Reunindo os pontos fortes das pesquisas quantitativas e qualitativas, a abordagem de métodos mistos permite enfrentar de maneira mais adequada a complexidade dos problemas abordados pelos pesquisadores das ciências sociais, permitindo uma melhor compreensão dos problemas enfrentados por esta pesquisa (CRESWELL, 2010, p.238).

Adotou-se uma coleta de dados concomitante, com o uso de um formulário de questões fechadas para o levantamento quantitativo, aplicado pessoalmente pelo pesquisador, e questões abertas que emergiram nas entrevistas realizadas. As respostas dos entrevistados às questões abertas foram gravadas com o consentimento dos entrevistados. Tanto os questionários quanto as entrevistas aplicadas foram feitas assegurando-se aos entrevistados o anonimato, para permitir aos entrevistados uma expressão mais livre de suas opiniões.

54 Um aprofundamento da história dos métodos mistos ultrapassa os limites deste estudo. Para o leitor

interessado na metodologia dos métodos mistos, é recomendada a leitura dos textos: Tashakkori, A.; Teddlie, C. Mixed methodology: combining qualitative and quantitative approaches. Thousand Oaks: Sage, 1998 e

Tashakkori, A. ; Teddlie, C. Handbook of mixed method research in the social and behavior sciences.

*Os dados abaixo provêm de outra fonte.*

(* ===== verification/SbInst.v ===== *)
(** * A pool and queues with the laws

    The simplest services that have the laws the bus relies on: a pool of [limit]
    blocks at increasing addresses, and bounded queues with names.  The examples of the
    development run on them. *)
From stdpp Require Import strings.
From S2P Require Import Prelude Config Msg ResourceId Sbr SbrProps SbState SbBuf SbApi.

(** ** The pool *)

Record BumpPool := mkPool { bp_next : Z; bp_limit : Z; bp_live : gmap addr Z }.

Definition bump_get (size : Z) (p : BumpPool) : (Z * addr) * BumpPool :=
  if (size <=? 0) || (bp_next p <=? 0) || (bp_limit p <=? Z.of_nat (base.size (bp_live p)))
     || bool_decide (is_Some (bp_live p !! bp_next p))
  then ((CFE_ES_ERR_RESOURCEID_NOT_VALID, NULL), p)
  else ((size, bp_next p), mkPool (bp_next p + 1000000) (bp_limit p) (<[bp_next p := size]> (bp_live p))).

Definition bump_put (a : addr) (p : BumpPool) : Z * BumpPool :=
  match bp_live p !! a with
  | Some n => (n, mkPool (bp_next p) (bp_limit p) (delete a (bp_live p)))
  | None => (CFE_ES_ERR_RESOURCEID_NOT_VALID, p)
  end.

#[export] Instance BumpMemPool : MemPool BumpPool :=
  {| CFE_ES_GetPoolBuf := bump_get; CFE_ES_PutPoolBuf := bump_put; p_live := bp_live |}.

#[export] Instance BumpMemPoolOK : MemPoolOK BumpPool.
Proof.
  split; cbn; unfold bump_get, bump_put.
  - intros size p st a p'. destruct (_ || _) eqn:E; intros [= <- <- <-] Hst; [done|].
    rewrite !orb_false_iff in E. lia.
  - intros size p st a p' _. destruct (_ || _) eqn:E; intros [= <- <- <-] Hst; [by vm_compute in Hst|].
    rewrite !orb_false_iff in E. destruct E as (((E1 & E2) & _) & E3). cbn. split_and!; try lia; [|done].
    apply bool_decide_eq_false in E3. by apply eq_None_not_Some.
  - intros a n p Ha. rewrite Ha. eauto.
Qed.

(** ** The queues *)

Record Queue := mkQueue { qu_name : string; qu_items : list addr }.
Record ListQueues := mkQueues { lq_next : Z; lq_depth : Z → Z; lq_map : gmap Z Queue }.

Definition lq_create (name : ptr string) (depth : Z) (q : ListQueues) : (Z * Z) * ListQueues :=
  match name with
  | None => ((OS_ERR_NO_FREE_IDS, 0), q)
  | Some n =>
      if existsb (λ x, bool_decide (qu_name x.2 = n)) (map_to_list (lq_map q)) then ((OS_ERR_NAME_TAKEN, 0), q)
      else match lq_map q !! lq_next q with
           | Some _ => ((OS_ERR_NO_FREE_IDS, 0), q)
           | None => ((OS_SUCCESS, lq_next q),
                      mkQueues (lq_next q + 1) (λ k, if k =? lq_next q then depth else lq_depth q k)
                        (<[lq_next q := mkQueue n []]> (lq_map q)))
           end
  end.

Definition lq_delete (id : Z) (q : ListQueues) : Z * ListQueues :=
  (OS_SUCCESS, mkQueues (lq_next q) (lq_depth q) (delete id (lq_map q))).

Definition lq_put (id : Z) (a : addr) (q : ListQueues) : Z * ListQueues :=
  match lq_map q !! id with
  | Some x => if Z.of_nat (length (qu_items x)) <? lq_depth q id
              then (OS_SUCCESS, mkQueues (lq_next q) (lq_depth q) (<[id := mkQueue (qu_name x) (qu_items x ++ [a])]> (lq_map q)))
              else (OS_QUEUE_FULL, q)
  | None => (OS_QUEUE_FULL, q)
  end.

Definition lq_get (id timeout : Z) (q : ListQueues) : option ((Z * addr * Z) * ListQueues) :=
  match lq_map q !! id with
  | Some (mkQueue n (a :: l)) =>
      Some ((OS_SUCCESS, a, sizeof_ptr), mkQueues (lq_next q) (lq_depth q) (<[id := mkQueue n l]> (lq_map q)))
  | _ => if timeout =? OS_PEND then None
         else if timeout =? OS_CHECK then Some ((OS_QUEUE_EMPTY, NULL, 0), q) else Some ((OS_QUEUE_TIMEOUT, NULL, 0), q)
  end.

Definition lq_name (id size : Z) (q : ListQueues) : Z * string :=
  match lq_map q !! id with Some x => (OS_SUCCESS, qu_name x) | None => (OS_QUEUE_EMPTY, EmptyString) end.

Definition lq_by_name (n : string) (q : ListQueues) : Z * Z :=
  match filter (λ x, qu_name x.2 = n) (map_to_list (lq_map q)) with
  | (id, _) :: _ => (OS_SUCCESS, id)
  | [] => (OS_QUEUE_EMPTY, 0)
  end.

#[export] Instance ListOSQueue : OSQueue ListQueues :=
  {| OS_QueueCreate := lq_create; OS_QueueDelete := lq_delete; OS_QueuePut := lq_put; OS_QueueGet := lq_get;
     OS_GetResourceName := lq_name; OS_QueueGetIdByName := lq_by_name;
     q_items := λ q, qu_items <$> lq_map q; q_depth := lq_depth |}.

Lemma lq_lookup (q : ListQueues) id l : q_items q !! id = Some l → ∃ n, lq_map q !! id = Some (mkQueue n l).
Proof. cbn. rewrite lookup_fmap. destruct (lq_map q !! id) as [[n k]|]; [|done]. cbn. intros [= ->]. eauto. Qed.

#[export] Instance ListOSQueueOK : OSQueueOK ListQueues.
Proof.
  split; cbn -[q_items]; unfold lq_create, lq_delete, lq_put, lq_get.
  - intros [n|] depth q id q'; [|done]. destruct (existsb _ _); [done|].
    destruct (lq_map q !! lq_next q) eqn:Hn; intros [= <- <-].
    cbn. rewrite lookup_fmap, fmap_insert, Hn. by rewrite Z.eqb_refl.
  - intros [n|] depth q st id q'; [|by intros [= <- <- <-]]. destruct (existsb _ _); [by intros [= <- <- <-]|].
    destruct (lq_map q !! lq_next q); intros [= <- <- <-]; done.
  - intros id q st q' [= <- <-] _. cbn. by rewrite fmap_delete.
  - intros id a q st q' l. intros E (n & Hn)%lq_lookup. rewrite Hn in E. cbn in E. destruct (_ <? _); injection E as <- <-; [|done].
    cbn. by rewrite fmap_insert.
  - intros id a q. repeat case_match; done.
  - intros id a q l (n & Hn)%lq_lookup Hl. rewrite Hn. cbn. by rewrite (proj2 (Z.ltb_lt _ _)).
  - intros id t q a l (n & Hn)%lq_lookup. rewrite Hn. eexists. split; [done|]. cbn. by rewrite fmap_insert.
  - intros id t q r (n & Hn)%lq_lookup. rewrite Hn. repeat case_match; intros [= <-]; done.
  - intros id q (n & Hn)%lq_lookup. rewrite Hn. eauto.
  - intros id t q (n & Hn)%lq_lookup Ht. rewrite Hn, (proj2 (Z.eqb_neq _ _) Ht). case_match; eauto.
Qed.

(** The build of the examples: extended headers off, version 1 identifiers. *)
#[export] Instance ExampleCfg : BuildCfg := {| cfg_hdr := Hdr_Pri; cfg_msgid := MsgId_V1; cfg_spacecraft := 0x42 |}.

Definition fresh_pool : BumpPool := mkPool 1000 100 ∅.
Definition no_queues : ListQueues := mkQueues 1 (λ _, 0) ∅.
(** ** From the sender to the receiver *)

Lemma delivered_at AppId a l outs s s' k d y : delivery AppId a l outs s s' → l !! k = Some (d, y) →
  dest_skips AppId (PipeTbl s) y = false → dd_BuffCount y < dd_MsgId2PipeLim y →
  q_items (Queues s) !! queue_of (PipeTbl s) (dd_PipeId y) = Some [] → 0 < q_depth (Queues s) (queue_of (PipeTbl s) (dd_PipeId y)) →
  outs !! k = Some Delivered ∧ q_items (Queues s') !! queue_of (PipeTbl s) (dd_PipeId y) = Some [a].
Proof.
  intros [Hok Hat _] Hk Hs Hlim Hq Hdep.
  destruct (Forall2_lookup_l _ _ _ k y Hok) as (o & Ho & Hout); [by rewrite list_lookup_fmap, Hk|].
  assert (o = Delivered) as ->.
  { destruct o; cbn in Hout; [congruence|done|lia|destruct Hout as (_ & _ & l' & Hl' & Hd)..].
    all: rewrite Hq in Hl'; injection Hl' as <-; cbn in Hd; lia. }
  split; [done|]. rewrite (Hat k d y Delivered Hk Ho), Hq. done.
Qed.

Lemma ndelivered_pos outs k : outs !! k = Some Delivered → ndelivered outs ≠ 0%nat.
Proof.
  intros Hk. unfold ndelivered. intros E%nil_length_inv.
  assert (Delivered ∈ filter (λ o, o = Delivered) outs) as Hin.
  { apply list_elem_of_filter. split; [done|]. by eapply list_elem_of_lookup_2. }
  rewrite E in Hin. by apply not_elem_of_nil in Hin.
Qed.

(** The last buffer of a pipe is live. *)
Lemma last_live tb held rsv tx s i p : sb_inv tb held rsv tx s → PipeTbl s !! i = Some p → active p → pd_LastBuffer p ≠ NULL →
  is_Some (Bufs s !! pd_LastBuffer p).
Proof.
  intros Hi Hp Ha Hn. destruct (inv_ref _ _ _ _ _ (pd_LastBuffer p) Hi) as (b & Hb & _); [|eauto].
  apply elem_of_app. left. unfold grefs. rewrite (refs_split _ _ _ _ Hp). apply elem_of_app. left.
  unfold pipe_refs, last_ref. rewrite decide_True, decide_False by done. apply elem_of_app. right. by left.
Qed.

(** The state of a subscriber that a message will reach: in use, subscribed, below
    its limit, with an empty queue. *)
Record ready (AppId MsgId PipeId : Z) (tb : list dlist) (s : G) (y : CFE_SB_DestinationD_t) : Prop := {
  rd_sub : ∃ i l d, msgids (Routes s) !! i = Some MsgId ∧ tb !! i = Some l ∧ (d, y) ∈ l;
  rd_pipe : dd_PipeId y = PipeId;
  rd_open : dest_skips AppId (PipeTbl s) y = false;
  rd_limit : dd_BuffCount y < dd_MsgId2PipeLim y;
  rd_queue : q_items (Queues s) !! queue_of (PipeTbl s) PipeId = Some [];
  rd_room : 0 < q_depth (Queues s) (queue_of (PipeTbl s) PipeId);
}.

(** A transmission to a ready subscriber leaves the message alone on its queue. *)
Lemma ready_sent c m inc tb PipeId y i l e a outs s s1 s' :
  sb_inv tb [] None NULL s → ready (c_AppId c) (msg_id m) PipeId tb s y →
  msgids (Routes s) !! i = Some (msg_id m) → tb !! i = Some l →
  Bufs s !! a = None → Bufs s1 = <[a := msg_buf m inc]> (Bufs s) → PipeTbl s1 = PipeTbl s → Queues s1 = Queues s →
  broadcast_post (c_AppId c) a (msg_buf m inc) [] tb i l e outs s1 s' →
  ∃ k p' b, find_pipe (PipeTbl s') PipeId = Some (k, p') ∧ q_items (Queues s') !! pd_SysQueueId p' = Some [a] ∧
    a ≠ pd_LastBuffer p' ∧ Bufs s' !! a = Some b ∧ bd_Content b = seq_content (msg_buf m inc) (SeqCnt e).
Proof.
  intros Hi [(i' & l' & d & Hr' & Hl' & Hin) Ep Hopen Hlim Hq Hroom] Hr Hl Hfr EB ET EQ Hb.
  pose proof (wf_nodup _ (inv_wf _ (ri_sbr _ _ _ (in_routes _ _ _ _ _ Hi)))) as Hnd.
  assert (i' = i) as -> by by eapply NoDup_lookup. assert (l' = l) as -> by congruence.
  apply list_elem_of_lookup in Hin as [k Hk]. subst PipeId.
  pose proof (broadcast_delivery _ _ _ _ _ _ _ _ _ _ _ _ _ _ _ _ Hi Hl ET EQ Hb) as Hd.
  destruct (delivered_at _ _ _ _ _ _ _ _ _ Hd Hk Hopen Hlim Hq Hroom) as [Ho Hq'].
  destruct (skips_find _ _ _ Hopen) as (n & p & E). destruct (find_pipe_Some _ _ _ _ E) as (_ & Hp & _ & Ha).
  pose proof (bp_pipes _ _ _ _ _ _ _ _ _ _ _ Hb) as Hcore. rewrite ET in Hcore.
  pose proof (pcore_find _ _ (dd_PipeId y) Hcore) as Hf. rewrite E in Hf.
  destruct (find_pipe (PipeTbl s') (dd_PipeId y)) as [[n' p']|]; [|done]. destruct Hf as [<- Hpc].
  destruct (pcore_eq _ _ Hpc) as (_ & _ & _ & Esq & Elast). unfold queue_of in Hq'. rewrite E in Hq'.
  exists n, p', ((msg_buf m inc) <| bd_Content := seq_content (msg_buf m inc) (SeqCnt e) |>
    <| bd_AppId := CFE_ES_APPID_UNDEFINED |> <| bd_UseCount := Z.of_nat (ndelivered outs) |>).
  split_and!; [done|by rewrite <- Esq| | |done].
  - rewrite <- Elast. intros ->. destruct (decide (pd_LastBuffer p = NULL)) as [En|En].
    + destruct (in_bufs _ _ _ _ _ (bp_inv _ _ _ _ _ _ _ _ _ _ _ Hb)) as (zs & ts & Hlk & Hc).
      rewrite (bp_bufs _ _ _ _ _ _ _ _ _ _ _ Hb) in Hlk. unfold sent_bufs in Hlk.
      rewrite decide_False in Hlk by by eapply ndelivered_pos. 
      assert (0 < pd_LastBuffer p) by (apply (lo_pos _ _ _ _ Hlk); rewrite dom_insert_L; set_solver). unfold NULL in En. lia.
    + destruct (last_live _ _ _ _ _ _ _ Hi Hp Ha En) as [b Hb']. congruence.
  - rewrite (bp_bufs _ _ _ _ _ _ _ _ _ _ _ Hb). unfold sent_bufs. rewrite decide_False by by eapply ndelivered_pos.
    by rewrite lookup_insert_eq.
Qed.

End deliver.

Thousand Oaks: Sage, 2007.

As questões colocadas, por meio da aplicação do formulário e da realização das entrevistas, combinam o levantamento de dados objetivos, importantes para o levantamento estatístico do perfil e da evolução da situação posicional dos respondentes, e informações subjetivas, ligadas à percepção dos entrevistados quanto aos diversos aspectos do microcrédito produtivo orientado.

Adotou-se nesta dissertação uma perspectiva teórica abrangente – apresentada nos capítulos anteriores – para permitir ao leitor a compreensão dos aspectos analisados do objeto do estudo, verificados por meio da pesquisa jurídica empírica.

Embora a técnica de métodos mistos traga ao pesquisador um desafio maior, em razão da extensa coleta de dados e do tempo necessário para a análise dos relatos e dos dados numéricos, acredita-se que a técnica investigativa adotada valoriza a experiência dos respondentes e sua participação na construção de uma política pública mais eficaz, incorporada na análise dos resultados da pesquisa.